Work through the records below and copy every line that includes "signatures".

BEGIN Data

Definition build_ja3 (client_hello : option ClientHello) : result (list (text * json)) :=
  match client_hello with
  | None => Ok [(u "ja3", JNull); (u "ja3_hash", JNull)]
  | Some ch =>
      ja3 ← ja3_string ch;
      mret [(u "ja3", JStr ja3); (u "ja3_hash", JStr (_md5 ja3))]
  end.

(** ** JA4 *)

(** [max(versions) if versions else client_hello.version] *)
Definition ja4_version (versions : list Z) (legacy : Z) : Z :=
  match versions with
  | [] => legacy
  | v :: vs => foldl Z.max v vs
  end.

Definition ja4_a (ch : ClientHello) (version : Z) (ciphers extensions : nat)
    (protocols : list bytes) : text :=
  u "t" ++ default (u "00") (dict_get version JA4_VERSIONS) ++
  (match _extension_data ch ET_SERVER_NAME with Some _ => u "d" | None => u "i" end) ++
  fmt_dec 2 (Z.min (Z.of_nat ciphers) 99) ++ fmt_dec 2 (Z.min (Z.of_nat extensions) 99) ++
  _ja4_alpn protocols.

Definition ja4_b (ciphers : list text) : text :=
  match ciphers with
  | [] => JA4_EMPTY_HASH
  | _ => _truncated_sha256 (join (u ",") ciphers)
  end.

Definition ja4_c (hashed signatures : list text) : text :=
  match hashed with
  | [] => JA4_EMPTY_HASH
  | _ =>
      let tail := join (u ",") hashed in
      let tail := match signatures with
                  | [] => tail
                  | _ => tail ++ u "_" ++ join (u ",") signatures
                  end in
      _truncated_sha256 tail
  end.

Definition build_ja4 (client_hello : option ClientHello) : result (option text) :=
  match client_hello with
  | None => Ok None
  | Some ch =>
      supported ← _supported_versions ch;
      let version := ja4_version (_no_grease supported) (version ch) in
      let ciphers := sorted (fmt_hex 4 <$> _no_grease (cipher_suites ch)) in
      let extensions := _no_grease (_extension_types ch) in
      algorithms ← _signature_algorithms ch;
      let signatures := fmt_hex 4 <$> _no_grease algorithms in
      protocols ← _alpn_protocols ch;
      let a := ja4_a ch version (length ciphers) (length extensions) protocols in
      let hashed :=
        sorted (fmt_hex 4 <$> List.filter (λ v, negb (mem v JA4_UNHASHED_EXTENSIONS)) extensions) in
      mret (Some (a ++ u "_" ++ ja4_b ciphers ++ u "_" ++ ja4_c hashed signatures))
  end.

(** ** Akamai *)

(** The variables of the loop over the captured frames. *)
Record akamai_state := mkAkamai {
  window_update : text;
  window_update_seen : bool;
  priorities : list text;
}.

(** [frame.payload.increment], and the text of one PRIORITY frame. *)
Definition payload_increment (p : PayloadType) : result Z :=
  match p with WindowUpdatePayload inc => Ok inc | _ => Err AttributeError end.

END Data

**Answer to this task**
Definition ja4_c (hashed signatures : list text) : text :=
      let tail := match signatures with
                  | _ => tail ++ u "_" ++ join (u ",") signatures
      let signatures := fmt_hex 4 <$> _no_grease algorithms in
      mret (Some (a ++ u "_" ++ ja4_b ciphers ++ u "_" ++ ja4_c hashed signatures))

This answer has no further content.